Rowland claimed “traditions of Indian occupation are connected with transitory encampments during the maple sugar season by small parties from Stockbridge. It is related that Captain Enoch Garfield, grandfather of Hon. Harrison Garfield, when a boy of fourteen, coming up from Tyringham to look after cattle, discovered a wigwam near the present park, whose occupant, a solitary squaw, treated him to maple sugar.” This would have been in about 1760.

Tyringham Old and New was also specific: “tradition has it that the friendly Stockbridge Indians were accustomed to camp every spring upon Camp Brook, flowing through Robb de P. Tytus’s present Ashintully Farm, catching the sap in birchbark buckets as it ran from the trees. The claim has further been made by a local historian that in this way and on this spot the white man first learned to make maple sugar.”

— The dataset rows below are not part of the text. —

(** * A lexer and a recursive-descent parser for a small imperative language

    Shallow embedding of [ProjectCC-Attempt2.cpp]: the [Lexer] class (one
    [std::regex] of eight capture groups driven by an [sregex_iterator]) and
    the [Parser] class (a cursor into the token vector, two diagnostic stacks,
    [runtime_error] exceptions). [ProjectCC-Attempt1.cpp] is an earlier
    draft of the same program (tokens without line numbers, placeholder
    statement parsers, no bracket stacks) and is not modelled.

    Conventions of the embedding.
    - [std::string] is [string]; the scanner works on its characters
      ([list ascii], one element per [char]).
    - [int line] is an unbounded [Z]; [tokenize_line_fits] bounds every line
      number by the length of the source plus one, so the counter stays
      inside [int] for every source shorter than 2^31 - 1 characters.
    - [size_t position] is a [nat]; the parser never moves it past
      [tokens.size()].
    - [tokens[i]] with [i] outside the vector, and [pop]/[top] of an empty
      [std::stack], are undefined behaviour in C++; the embedding stops with
      an explicit [Undefined] outcome there.
    - [unique_ptr<ASTNode>] is [option ASTNode], [nullptr] is [None].
    - Loops and recursive calls run on fuel; [tokenize_total] and
      [sat_parse] show that the fuel [tokenize] and [parse] start with is
      never used up. *)

From Stdlib Require Import List String Ascii ZArith Lia Bool Arith.
From Stdlib Require Import Sorted DecimalString.
Import ListNotations.

Set Warnings "-register-all".
Open Scope string_scope.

For years, out‐of‐state newspapers seldom ran Tyringham news items without mentioning maple sugar — stretching the legend even more. The Chanute Daily Tribune in Kansas and Wilmington Dispatch of North Carolina, for example, in 1911 reported on Marshall w. Stedman’s gift of a Tyringham rake to President William Howard Taft. “Stedman is of the third generation of rakemakers on Hop Brook,” the papers said, “the region where the American Indians first taught the white man to make maple sugar.”

The Tomahawk, published from the White Earth Agency in Minnesota, said in 1917, “There is a tradition that Tyringham was the place where the white man first learned the manufacture of maple sugar, being initiated into the secret by the Indians.”

SOURCES

  •   Hopkins, the Rev. Samuel. Historical Memoirs Relating to the Housatonic Indians. Boston: S. Kneeland, 1753.

  •   “In the Berkshires,” The Tomahawk, 2 August 1917.

  •   McAllester, David P., “Sugaring Among the Mahicans,” Monterey News, March 1982.

  •   “Mr. Taft Can Make Hay Now,” Chanute Daily Tribune, 27 December 1911.

  •   Myers, Eloise S. A Hinterland Settlement: Tyringham, Massachusetts, and Bordering Lands. Pittsfield: Eagle Printing & Binding, 1944/

  •   Rowland, the Rev. L.S., “Town of Lee” in J.E.A. Smith and Thomas Cushing, eds. History of Berkshire County, Massachusetts: With Biographical Sketches of Its Prominent Men. New York: J.B. Beers, 1885.

  •   Scott, John A. Tyringham Old and New. Tyringham: ca 1905.

  •   “Taft Can ‘Make Hay’ Now,” Wilmington Dispatch, 27 December 1911.